▶ [TASK DETAILS] Search the entries below for the word "Definition" and copy each line that has it.

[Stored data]
########################################

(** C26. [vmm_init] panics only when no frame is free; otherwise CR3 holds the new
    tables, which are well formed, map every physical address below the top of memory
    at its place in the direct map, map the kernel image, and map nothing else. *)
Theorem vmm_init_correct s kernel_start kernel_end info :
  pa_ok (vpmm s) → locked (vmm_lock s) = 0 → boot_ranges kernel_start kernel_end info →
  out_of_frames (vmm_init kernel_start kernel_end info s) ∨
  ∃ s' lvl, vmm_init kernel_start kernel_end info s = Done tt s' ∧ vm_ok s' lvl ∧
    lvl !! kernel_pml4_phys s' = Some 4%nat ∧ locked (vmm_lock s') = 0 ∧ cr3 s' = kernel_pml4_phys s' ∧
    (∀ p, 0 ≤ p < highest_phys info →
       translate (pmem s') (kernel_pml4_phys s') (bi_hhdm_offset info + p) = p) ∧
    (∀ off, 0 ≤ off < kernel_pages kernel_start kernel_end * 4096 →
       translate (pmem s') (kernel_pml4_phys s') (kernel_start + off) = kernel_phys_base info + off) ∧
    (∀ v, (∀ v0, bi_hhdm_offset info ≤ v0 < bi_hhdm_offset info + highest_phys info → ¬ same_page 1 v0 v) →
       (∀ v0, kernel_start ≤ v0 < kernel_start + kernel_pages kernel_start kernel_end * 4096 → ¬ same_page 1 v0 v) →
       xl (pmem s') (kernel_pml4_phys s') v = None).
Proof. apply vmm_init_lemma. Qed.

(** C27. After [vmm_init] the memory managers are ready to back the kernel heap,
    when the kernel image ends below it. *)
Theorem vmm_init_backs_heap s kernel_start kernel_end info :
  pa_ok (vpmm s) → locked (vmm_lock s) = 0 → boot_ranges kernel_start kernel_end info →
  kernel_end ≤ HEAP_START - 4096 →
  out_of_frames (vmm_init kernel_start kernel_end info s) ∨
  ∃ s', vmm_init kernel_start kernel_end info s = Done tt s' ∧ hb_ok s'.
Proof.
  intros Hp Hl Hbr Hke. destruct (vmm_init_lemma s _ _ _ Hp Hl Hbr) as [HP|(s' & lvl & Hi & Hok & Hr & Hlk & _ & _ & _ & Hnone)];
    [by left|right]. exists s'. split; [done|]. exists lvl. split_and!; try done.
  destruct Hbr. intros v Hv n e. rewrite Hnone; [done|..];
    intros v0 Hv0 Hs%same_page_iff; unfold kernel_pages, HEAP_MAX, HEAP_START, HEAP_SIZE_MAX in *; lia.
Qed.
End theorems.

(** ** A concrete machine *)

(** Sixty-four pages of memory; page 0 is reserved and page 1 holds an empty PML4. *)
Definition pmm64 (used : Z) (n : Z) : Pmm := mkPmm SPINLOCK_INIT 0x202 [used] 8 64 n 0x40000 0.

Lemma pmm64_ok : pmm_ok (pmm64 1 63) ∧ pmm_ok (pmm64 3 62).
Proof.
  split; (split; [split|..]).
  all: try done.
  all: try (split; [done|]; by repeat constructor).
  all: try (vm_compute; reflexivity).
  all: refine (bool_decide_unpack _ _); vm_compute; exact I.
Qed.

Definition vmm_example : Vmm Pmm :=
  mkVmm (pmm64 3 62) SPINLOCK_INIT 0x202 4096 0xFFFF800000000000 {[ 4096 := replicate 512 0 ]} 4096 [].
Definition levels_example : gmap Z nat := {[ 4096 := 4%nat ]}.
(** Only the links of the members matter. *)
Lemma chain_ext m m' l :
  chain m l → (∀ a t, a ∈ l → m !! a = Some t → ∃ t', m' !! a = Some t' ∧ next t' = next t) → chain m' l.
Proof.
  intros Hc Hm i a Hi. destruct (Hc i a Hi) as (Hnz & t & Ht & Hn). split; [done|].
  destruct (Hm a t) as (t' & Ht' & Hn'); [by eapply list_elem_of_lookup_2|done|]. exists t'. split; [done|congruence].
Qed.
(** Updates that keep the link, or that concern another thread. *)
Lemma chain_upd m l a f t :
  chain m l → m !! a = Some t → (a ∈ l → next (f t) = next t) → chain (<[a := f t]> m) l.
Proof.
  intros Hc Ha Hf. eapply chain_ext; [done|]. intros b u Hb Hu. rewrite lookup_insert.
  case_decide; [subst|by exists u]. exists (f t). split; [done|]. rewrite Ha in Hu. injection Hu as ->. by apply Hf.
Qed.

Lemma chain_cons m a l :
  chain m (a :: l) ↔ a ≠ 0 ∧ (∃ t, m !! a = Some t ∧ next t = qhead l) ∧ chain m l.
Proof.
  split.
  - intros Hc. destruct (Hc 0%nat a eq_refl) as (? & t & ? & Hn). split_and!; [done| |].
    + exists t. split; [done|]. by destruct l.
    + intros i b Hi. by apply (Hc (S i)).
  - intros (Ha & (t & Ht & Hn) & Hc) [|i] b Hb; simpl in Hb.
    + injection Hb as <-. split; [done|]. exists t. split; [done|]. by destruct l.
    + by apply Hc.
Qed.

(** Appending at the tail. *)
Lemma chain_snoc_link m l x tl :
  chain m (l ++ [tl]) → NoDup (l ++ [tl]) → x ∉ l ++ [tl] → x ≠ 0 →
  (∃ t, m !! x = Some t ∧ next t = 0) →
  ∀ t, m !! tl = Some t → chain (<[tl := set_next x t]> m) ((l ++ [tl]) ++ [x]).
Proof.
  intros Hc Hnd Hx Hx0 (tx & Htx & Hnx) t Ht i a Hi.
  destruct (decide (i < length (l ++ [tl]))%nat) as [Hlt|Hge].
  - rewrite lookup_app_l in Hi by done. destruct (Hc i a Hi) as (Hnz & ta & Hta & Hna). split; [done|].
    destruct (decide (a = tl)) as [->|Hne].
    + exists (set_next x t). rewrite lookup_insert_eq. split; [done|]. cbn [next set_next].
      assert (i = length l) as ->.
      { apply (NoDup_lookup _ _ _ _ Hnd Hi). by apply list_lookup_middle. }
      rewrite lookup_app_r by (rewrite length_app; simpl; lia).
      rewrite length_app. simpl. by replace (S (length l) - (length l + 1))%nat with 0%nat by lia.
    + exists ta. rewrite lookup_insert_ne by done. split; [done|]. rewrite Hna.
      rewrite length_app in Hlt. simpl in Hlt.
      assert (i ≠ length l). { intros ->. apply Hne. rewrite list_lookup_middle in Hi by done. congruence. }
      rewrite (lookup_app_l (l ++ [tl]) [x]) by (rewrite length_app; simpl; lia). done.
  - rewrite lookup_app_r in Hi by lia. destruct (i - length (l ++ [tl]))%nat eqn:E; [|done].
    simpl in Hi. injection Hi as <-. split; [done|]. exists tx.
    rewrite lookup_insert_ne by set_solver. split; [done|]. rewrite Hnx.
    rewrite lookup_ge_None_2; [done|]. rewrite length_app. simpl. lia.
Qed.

########################################

▶ [ANSWER TO THIS PROBLEM]
Definition pmm64 (used : Z) (n : Z) : Pmm := mkPmm SPINLOCK_INIT 0x202 [used] 8 64 n 0x40000 0.
Definition vmm_example : Vmm Pmm :=
Definition levels_example : gmap Z nat := {[ 4096 := 4%nat ]}.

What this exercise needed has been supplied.